Please, tell me if this action is unwanted. --Daniel Polansky 07:58, 26 June 2008 (UTC)[reply]

I tend to think they should all be "Glossary of", since lists often drift into becoming glossaries, and should have the words linked anyway. --EncycloPetey 17:27, 26 June 2008 (UTC)[reply]

Also, I would like to remove the Category:Appendices from the glossaries, so that they are only listed in Category:Glossaries. --Daniel Polansky 08:05, 26 June 2008 (UTC)[reply]

Since all glossaries are appendices, that would be fine provided that each glossary is categorized in Category:Glossaries, which is in turn listed in Category:Appendices. --EncycloPetey 17:27, 26 June 2008 (UTC)[reply]

And what about me creating Category:Word lists as a subcategory of Category:Appendices and moving the appendices that lists of words without definitions, either plain or hierarchically organized, there? Is "Lists of words" a better name for the category? --Daniel Polansky 08:13, 26 June 2008 (UTC)[reply]

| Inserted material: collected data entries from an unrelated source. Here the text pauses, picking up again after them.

(* ===== verification/Olm.v ===== *)
(** * Olm sessions (crates/mail4agent-vodozemac/src/olm/)

    The double ratchet: the three-way key agreement that starts a session, chain keys and root
    keys, the sending ratchet, receiver chains with their stash of skipped message keys, the
    messages and a session's [encrypt] and [decrypt]. Keys made from randomness are arguments.
    [ChainKey] and [RemoteChainKey] have the same fields and steps, as have [RootKey] and
    [RemoteRootKey]; one type stands for both. Curve25519 is the class [Curve25519], the derived
    [prost] readers are [OlmProst]. A [u64] index wraps, as in a release build. The types
    [SessionPickle] and [Session] have the same fields, so a pickle is the session. *)

From Stdlib Require Import Ascii.
From S2P Require Import Prelude Primitives MegolmRatchet Megolm.

Local Open Scope Z_scope.

(** ** Other crates *)

(** [x25519_dalek] *)
Class Curve25519 := {
  Curve25519SecretKey : Type;
  Curve25519PublicKey : Type;
  curve_public : Curve25519SecretKey → Curve25519PublicKey;
  x25519 : Curve25519SecretKey → Curve25519PublicKey → string;
  was_contributory : string → bool;
  curve_as_bytes : Curve25519PublicKey → string;
  curve_from_array : string → Curve25519PublicKey
}.

Class Curve25519Laws `{Curve25519} : Prop := {
  x25519_agrees a b : x25519 a (curve_public b) = x25519 b (curve_public a);
  x25519_honest a b : was_contributory (x25519 a (curve_public b)) = true;
  curve_bytes_roundtrip k : curve_from_array (curve_as_bytes k) = k;
  curve_bytes_len k : slen (curve_as_bytes k) = 32
}.

(** The derived implementations of [prost::Message] for the two messages, and [base64]'s estimate. *)
Class OlmProst := {
  prost_decode_message : string → result (string * Z * string) string;
  prost_encode_prekey : string → string → string → string → string;
  prost_decode_prekey : string → result (string * string * string * string) string;
  decoded_len_estimate : Z → Z
}.

(** ** Public keys (types/curve25519.rs) *)

Section Keys.
Context `{Curve25519} `{MegolmWire} `{OlmProst}.

Definition diffie_hellman (k : Curve25519SecretKey) (their_public_key : Curve25519PublicKey) : option string :=
  let shared_secret := x25519 k their_public_key in
  if was_contributory shared_secret then Some shared_secret else None.

Definition CURVE_LENGTH : Z := 32.

Definition curve_from_slice (slice : string) : result Curve25519PublicKey KeyError :=
  if slen slice =? CURVE_LENGTH then Ok (curve_from_array slice)
  else Err (InvalidKeyLength "Curve25519" CURVE_LENGTH (slen slice)).

Definition curve_from_base64 (input : string) : result Curve25519PublicKey KeyError :=
  if negb (slen input =? 43) && negb (slen input =? 44)
  then Err (InvalidKeyLength "Curve25519" CURVE_LENGTH (decoded_len_estimate (slen input)))
  else let? key := map_err KeyBase64Error (base64_decode input) in curve_from_slice key.

Definition curve_to_base64 (k : Curve25519PublicKey) : string := base64_encode (curve_as_bytes k).

End Keys.

(** ** Session configuration (olm/session_config.rs) *)

Inductive OlmVersion := OlmV1.
Record OlmSessionConfig := mkOlmConfig { olm_config_version : OlmVersion }.
Definition olm_version_1 : OlmSessionConfig := mkOlmConfig OlmV1.

#[export] Instance OlmSessionConfig_eq_dec : EqDecision OlmSessionConfig.
Proof. intros [[]] [[]]. by left. Defined.

(** ** Messages (olm/messages/) *)

Definition RATCHET_TAG : string := byte_str 10.
Definition CHAIN_INDEX_TAG : string := byte_str 16.
Definition CIPHERTEXT_TAG : string := byte_str 34.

I don;t like that idea unless we can devise a suitable name. "Word lists" could easily be confused with content in the Concordance: namespace. --EncycloPetey 17:27, 26 June 2008 (UTC)[reply]

All sound like good ideas to me. "Lists of words" is fine. —Michael Z. 2008-06-26 20:54 z

Thanks for the feedback. I will rename the glossaries proper, and remove them from the Category:Appendices. I will refrain from doing anything with word lists. --Daniel Polansky 08:25, 27 June 2008 (UTC)[reply]

pronunciation guides?

A while back I was trying to figure out how to pronounce a place name. My first thought was to look in wiktionary, but we don't have place names. I looked in WP and fortunately they included the pronunciation (which they don't always do). Should we add, to our extremely long list of things to do, the creation of pronunciation guides for words we do not include? Could also be used for people's names (such as how to you pronounce Feynman or Dalai). RJFJR 21:03, 26 June 2008 (UTC)[reply]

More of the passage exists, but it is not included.